O presidente Luiz Inácio Lula da Silva sancionou, nesta terça-feira (13), em Brasília, a segunda lei de regulamentação da reforma tributária, mas não sem antes impor vetos significativos a diversos dispositivos. As alterações presidenciais, publicadas no Diário Oficial da União, foram fundamentadas pela busca de equilíbrio fiscal e pela manutenção da coerência com o novo sistema tributário, impactando áreas como a tributação de Sociedades Anônimas do Futebol (SAFs), programas de fidelidade, regras municipais para a transferência de imóveis e outros benefícios fiscais específicos.
Impacto no Futebol: Tributação de SAFs e Venda de Jogadores
Um dos pontos mais relevantes atingidos pelos vetos presidenciais diz respeito às Sociedades Anônimas do Futebol (SAFs). O texto original, aprovado pelo Congresso, previa que os valores obtidos com a venda de jogadores fossem excluídos da base de cálculo dos novos tributos criados pela reforma. Com a decisão de Lula, essas receitas voltam a ser tributadas, alinhando o tratamento fiscal do futebol às demais atividades econômicas.
Adicionalmente, o presidente barrou a proposta de reduzir a carga tributária total das SAFs de 6% para 5%. Assim, a alíquota permanece em 6%, desmembrada em 4% de tributos não alterados pela reforma, 1% de Contribuição sobre Bens e Serviços (CBS), de âmbito federal, e 1% de Imposto sobre Bens e Serviços (IBS), com natureza estadual e municipal. Segundo a equipe econômica, a diminuição da alíquota contrariaria a Lei de Diretrizes Orçamentárias (LDO), que proíbe a criação de novos benefícios tributários sem a devida compensação orçamentária.
Alterações em Programas de Fidelidade e Cashback
Os programas de fidelidade também foram objeto de veto. O Congresso havia incluído no projeto dispositivos que permitiam a tributação de pontos e milhas concedidos sem custos diretos ao consumidor, como aqueles resultantes de cadastros, promoções ou compensações por atrasos em serviços.

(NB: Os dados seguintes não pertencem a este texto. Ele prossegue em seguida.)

(* ===== verification/_CoqProject ===== *)
-Q . S2P
Prelude.v
GoStrings.v
GoTime.v
Netip.v
GoParse.v
BlocklistParse.v
BlocklistMatcher.v
Dns.v
BlocklistSource.v
Blocklist.v
BlocklistConcurrency.v
BlocklistHistory.v
Directives.v
Contest.v
Race.v
ProbeStore.v
PeercacheStore.v
PeercacheStoreSpec.v
Peercache.v
PeercacheDiscovery.v
PeercacheListener.v
PeercacheLifecycle.v
PeercacheSystem.v
PeercacheNetwork.v
Latency.v
Chain.v
Buildinfo.v
Loadgen.v
LoadgenRun.v
Caddy.v
BlocklistSetup.v
RaceSetup.v
PeercacheSetup.v
Lemma fields_aux_no_space s cur :
  no_space s ->
  fields_aux (map (fun c => (bval c, [c])) s) cur =
  if bool_decide (cur ++ s = []) then [] else [cur ++ s].
Proof.
  intros H. revert cur. induction H as [|c s Hc _ IH]; intros cur; simpl.
  - by rewrite app_nil_r.
  - unfold is_space_byte in Hc. rewrite Hc, IH, <- app_assoc. done.
Qed.

(** A non-empty ASCII string without white space is a single field. *)
Lemma fields_no_space s :
  all_ascii s -> no_space s -> s <> [] -> fields s = [s].
Proof.
  intros Ha Hs Hne. unfold fields. rewrite runes_ascii, fields_aux_no_space by done.
  by rewrite bool_decide_eq_false_2.
Qed.

Lemma decode_last_rune_ascii s c :
  is_ascii c = true -> decode_last_rune (s ++ [c]) = (bval c, 1%nat).
Proof.
  intros Hc. unfold decode_last_rune. rewrite length_app. simpl.
  rewrite Nat.add_sub, list_lookup_middle by done.
  unfold is_ascii in Hc. by rewrite Hc.
Qed.

Definition nonspace_ascii (c : ascii) : Prop := is_ascii c = true /\ is_space_byte c = false.

Lemma trim_left_head c s n :
  nonspace_ascii c -> trim_left_space_fuel n (c :: s) = c :: s.
Proof.
  intros [Ha Hs]. destruct n as [|n]; [done|]. cbn [trim_left_space_fuel].
  rewrite decode_rune_ascii by done. unfold is_space_byte in Hs. by rewrite Hs.
Qed.

Lemma trim_right_last c s n :
  nonspace_ascii c -> trim_right_space_fuel n (s ++ [c]) = s ++ [c].
Proof.
  intros [Ha Hs]. destruct n as [|n]; [by destruct s|]. cbn [trim_right_space_fuel].
  destruct (s ++ [c]) as [|d u] eqn:E; [by destruct s|]. rewrite <- E.
  rewrite decode_last_rune_ascii by done. unfold is_space_byte in Hs. by rewrite Hs.
Qed.

(** Nothing is trimmed between two bytes that are not white space. *)
Lemma trim_space_id c s d t :
  nonspace_ascii c -> nonspace_ascii d -> c :: s = t ++ [d] -> trim_space (c :: s) = c :: s.
Proof.
  intros Hc Hd E. unfold trim_space. rewrite trim_left_head by done.
  rewrite E. by rewrite trim_right_last.
Qed.

(** A token: what [strings.Fields] returns unchanged. *)
Definition token (s : str) : Prop := s <> [] /\ Forall nonspace_ascii s.

Lemma token_parts s : token s -> all_ascii s /\ no_space s /\ s <> [].
Proof.
  intros [Hne H]. repeat split; [..|done]; revert H; apply Forall_impl; by intros c [? ?].
Qed.

Lemma trim_space_token s : token s -> trim_space s = s.
Proof.
  intros [Hne H]. destruct s as [|c s]; [done|].
  destruct (exists_last Hne) as (t & d & E).
  apply (trim_space_id c s d t); [by inversion H | | done].
  rewrite E in H. apply Forall_app in H as [_ H]. by inversion H.
Qed.

(** ** Fields separated by single bytes *)

Fixpoint join (sep : ascii) (l : list str) : str :=
  match l with
  | [] => []
  | [s] => s
  | s :: l' => s ++ sep :: join sep l'
  end.

Definition sep_byte (c : ascii) : Prop := is_ascii c = true /\ is_space_byte c = true.

Lemma join_ascii sep l : sep_byte sep -> Forall token l -> all_ascii (join sep l).
Proof.
  intros [Hs _]. induction 1 as [|s l Ht Hl IH]; [done|].
  destruct (token_parts s Ht) as [Ha _]. destruct l as [|s' l]; [done|].
  apply Forall_app. split; [done|]. by constructor.
Qed.

Lemma fields_join_aux sep l cur :
  sep_byte sep -> Forall token l -> l <> [] ->
  fields_aux (map (fun c => (bval c, [c])) (join sep l)) cur =
  (cur ++ default [] (head l)) :: tail l.
Proof.
  intros [Hs1 Hs2] Hl. revert cur. induction Hl as [|s l Ht Hl IH]; intros cur Hne; [done|].
  destruct (token_parts s Ht) as (_ & Hsp & Hs). simpl head. simpl default. simpl tail.
  destruct l as [|s' l].
  - simpl join. rewrite fields_aux_no_space by done. rewrite bool_decide_eq_false_2; [done|].
    by intros [_ ?]%app_eq_nil.
  - change (join sep (s :: s' :: l)) with (s ++ sep :: join sep (s' :: l)).
    rewrite map_app. clear Hne.
    assert (forall cur, cur ++ s <> [] -> fields_aux (map (fun c => (bval c, [c])) s ++
      map (fun c => (bval c, [c])) (sep :: join sep (s' :: l))) cur =
      (cur ++ s) :: s' :: l) as H; [|apply H; by intros [_ ?]%app_eq_nil].
    clear Ht Hs. induction Hsp as [|c s Hc Hsp IHs]; intros cur' Hne.
    + rewrite app_nil_r in *. unfold is_space_byte in Hs2.
      cbn [map fields_aux app]. rewrite Hs2, bool_decide_eq_false_2 by done.
      f_equal. rewrite (IH []) by done. done.
    + cbn [map fields_aux app]. unfold is_space_byte in Hc. rewrite Hc.
      rewrite IHs, <- app_assoc; [done|]. rewrite <- app_assoc. done.
Qed.

(** [strings.Fields] recovers tokens joined by white space. *)
Lemma fields_join sep l : sep_byte sep -> Forall token l -> fields (join sep l) = l.
Proof.
  intros Hs Hl. unfold fields. rewrite runes_ascii by (by apply join_ascii).
  destruct l as [|s l]; [done|]. by rewrite fields_join_aux.
Qed.

Lemma join_ends sep l :
  Forall token l -> l <> [] ->
  exists c s d t, join sep l = c :: s /\ c :: s = t ++ [d] /\
    nonspace_ascii c /\ nonspace_ascii d.
Proof.
  induction 1 as [|s l [Hs Hc] Hl IH]; [done|]. intros _.
  destruct s as [|c s]; [done|]. destruct l as [|s' l].
  - destruct (exists_last Hs) as (t & d & E). exists c, s, d, t.
    split; [done|]. split; [done|]. split; [by inversion Hc|].
    rewrite E in Hc. apply Forall_app in Hc as [_ Hd]. by inversion Hd.
  - destruct IH as (c' & u & d & t & Ej & E & Hc' & Hd); [done|].
    exists c, (s ++ sep :: join sep (s' :: l)), d, (c :: s ++ sep :: t).
    inversion Hc; subst. split; [done|]. split; [|done].
    rewrite Ej, E. simpl. by rewrite <- app_assoc.
Qed.

Lemma trim_space_join sep l : Forall token l -> trim_space (join sep l) = join sep l.
Proof.
  intros Hl. destruct (decide (l = [])) as [->|Hne]; [done|].
  destruct (join_ends sep l Hl Hne) as (c & s & d & t & -> & E & Hc & Hd).
  by apply (trim_space_id c s d t).
Qed.

(** ** Lower case *)

Lemma bval_lower_byte c :
  bval (lower_byte c) = if in_range 0x41 0x5A (bval c) then bval c + 0x20 else bval c.
Proof.
  unfold lower_byte. destruct (in_range _ _ _) eqn:E; [|done].
  apply in_range_spec in E. rewrite bval_byte_of. apply Z.mod_small. lia.
Qed.

Lemma lower_byte_idem c : lower_byte (lower_byte c) = lower_byte c.
Proof.
  apply bval_inj. rewrite !bval_lower_byte.
  destruct (in_range 65 90 (bval c)) eqn:E; [|by rewrite E].
  apply in_range_spec in E. ranges. done.
Qed.

Lemma lower_byte_ascii c : is_ascii c = true -> is_ascii (lower_byte c) = true.
Proof.
  unfold is_ascii. rewrite bval_lower_byte. destruct (in_range _ _ _) eqn:E; [|done].
  apply in_range_spec in E. lia.
Qed.

Lemma to_lower_ascii `{UC : UnicodeCase} s : all_ascii s -> to_lower s = map lower_byte s.
Proof. intros Ha%forallb_Forall. unfold to_lower. by rewrite Ha. Qed.

Lemma to_lower_idem_ascii `{UC : UnicodeCase} s :
  all_ascii s -> to_lower (to_lower s) = to_lower s.
Proof.
  intros Ha. rewrite (to_lower_ascii s) by done. rewrite to_lower_ascii.
  - rewrite map_map. apply map_ext, lower_byte_idem.
  - apply Forall_fmap. revert Ha. apply Forall_impl. intros c. apply lower_byte_ascii.
Qed.
Lemma parse_line_names l ss :
  line_names (ll_fields l) ss -> line_wf l -> parse_line (drop_cr (render_line l)) = ss.
Proof.
  intros Hn Hwf. pose proof (line_names_tokens _ _ Hn) as Hf.
  unfold parse_line, line_candidates. rewrite line_content by done.
  assert (Forall token (ll_fields l)) as Htok.
  { revert Hf. apply Forall_impl. by intros s [? _]. }
  rewrite fields_join by (done || apply Hwf).
  inversion Hn as [Ef Es | raw s Hs Ef Es | ip raws ss' Ht Hh Hip H2 Hne Ef Es]; subst; clear Hn.
  - done.
  - simpl. rewrite bool_decide_eq_false_2 by (by apply spells_token in Hs as [? _]).
    cbn -[omap]. by rewrite (omap_cons_Some _ _ s) by (by apply normalizeEntry_spells).
  - rewrite bool_decide_eq_false_2.
    2: { rewrite <- Ef in Htok. destruct (join_ends (ll_sep l) _ Htok) as (? & ? & ? & ? & -> & _); done. }
    destruct H2 as [|raw s raws ss Hs H2]; [done|]. cbn -[omap]. rewrite Hip.
    cbn -[omap]. apply omap_spells. by constructor.
Qed.

(** *** Errors of the scanner *)

(** The pieces of a body between line feeds. *)
Fixpoint split_lf (s cur : str) : list str :=
  match s with
  | [] => [cur]
  | c :: s' => if bool_decide (c = "010"%char) then cur :: split_lf s' []
               else split_lf s' (cur ++ [c])
  end.

Lemma concat_map_ext2 {A B} (R : A -> list B -> Prop) (f : A -> list B) l bs :
  Forall2 R l bs -> (forall x y, R x y -> f x = y) -> concat (map f l) = concat bs.
Proof. intros H Hf. induction H as [|x y l bs Hxy _ IH]; simpl; [done|]. by rewrite IH, (Hf x y). Qed.
Lemma ServeDNS_spec_witness :
  let st := reload (UC := latin1_case) sample_config (sample_env 200) init_blocklist in
  let '(st', out) := ServeDNS (UC := latin1_case) (L := concrete_dns) (lit "dns://:53")
    (fun _ => Outcome [] RcodeSuccess None) (fun _ => None) st sample_query in
  current st' = current st /\
  exists m, written out = [m] /\ Rcode m = RcodeNameError /\ Authoritative m = true.
Proof.
  cbn zeta.
  assert (blocked (current (reload (UC := latin1_case) sample_config (sample_env 200) init_blocklist))
    (normalizeQuery (UC := latin1_case) (Name (DnsLib := concrete_dns) sample_query)) = true) as Hb
    by (by vm_compute).
  pose proof (ServeDNS_spec (UC := latin1_case) (L := concrete_dns) (lit "dns://:53")
    (fun _ => Outcome [] RcodeSuccess None) (fun _ => None)
    (reload (UC := latin1_case) sample_config (sample_env 200) init_blocklist) sample_query) as H.
  rewrite Hb in H. destruct (ServeDNS _ _ _ _ _) as [st' out].
  destruct H as (Hc & _ & _ & _ & _ & m & Hm & Hr & Ha & _). split; [exact Hc|exists m; exact (conj Hm (conj Hr Ha))].
Defined.

Lemma operations_preserve_wf_witness :
  wf sample_config (reload (UC := latin1_case) sample_config (sample_env 200) init_blocklist)
  /\ wf sample_config (timer_fires init_blocklist).
Proof.
  assert (wf sample_config init_blocklist) as Hwf by (split; [apply map_Forall_empty | discriminate]).
  pose proof (operations_preserve_wf (UC := latin1_case) (L := concrete_dns) _ _ Hwf) as (H1 & H2 & _).
  exact (conj (H1 _) H2).
Defined.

A pedido do Ministério da Fazenda, Lula vetou essa mudança, garantindo que esses pontos continuem fora da base de cálculo do IBS e da CBS, preservando o modelo atual de não tributação para o beneficiário.
No que concerne aos benefícios sociais, o presidente impediu a extensão do programa de cashback para o gás canalizado. A proposta legislativa previa a possibilidade de ressarcimento de tributos em operações de tributação monofásica, o que beneficiaria o fornecimento de gás canalizado à população de menor renda. A equipe econômica avaliou que tal exceção criaria uma incompatibilidade com o modelo geral do sistema de cashback, que já prevê a devolução de tributos em itens essenciais como água, energia elétrica, esgoto e gás de botijão para famílias de baixa renda.
Impactos em Alimentos, Imposto Imobiliário e Legislação da Zona Franca
O presidente também vetou a inclusão genérica de “alimentos líquidos naturais” na lista de produtos que teriam redução de 60% nas alíquotas. O Ministério da Fazenda justificou a decisão, explicando que a redação era ampla demais e poderia provocar distorções na concorrência entre diferentes produtos, como leites e sucos, embora a intenção inicial do Congresso fosse beneficiar itens como leites vegetais.
No âmbito municipal, foi barrada uma regra que permitiria a antecipação do pagamento do Imposto sobre a Transmissão de Bens Imóveis (ITBI) para o momento da formalização do título de transferência. O veto veio após solicitação da Frente Nacional de Prefeitos, que alertou para as dificuldades de adaptação e implementação por parte dos municípios, dada a diversidade de seus sistemas de arrecadação do tributo.
Lula também retirou do texto a atribuição exclusiva da Superintendência da Zona Franca de Manaus (SUFRAMA) para regulamentar procedimentos de verificação e fiscalização na região, optando por uma abordagem que evita a ampliação unilateral do escopo de sua norma, buscando maior coordenação na regulamentação.
Segurança Jurídica: O Veto à Definição de Simulação
Outro veto relevante foi imposto à definição legal de “simulação” como fraude fiscal. Segundo o Ministério da Fazenda, o conceito proposto no projeto de lei divergia de interpretações já consolidadas no Poder Judiciário brasileiro. A justificativa para o veto é a necessidade de evitar insegurança jurídica e possíveis controvérsias na aplicação da legislação tributária, mantendo a harmonia com o entendimento jurisprudencial existente.
Com a sanção da maior parte do projeto e a aplicação desses dez vetos, a segunda etapa de regulamentação da reforma tributária entra em vigor. Contudo, as decisões presidenciais ainda serão submetidas à apreciação do Congresso Nacional, que detém a prerrogativa de analisar e, se assim entender, derrubar ou manter os vetos presidenciais, definindo a versão final da lei.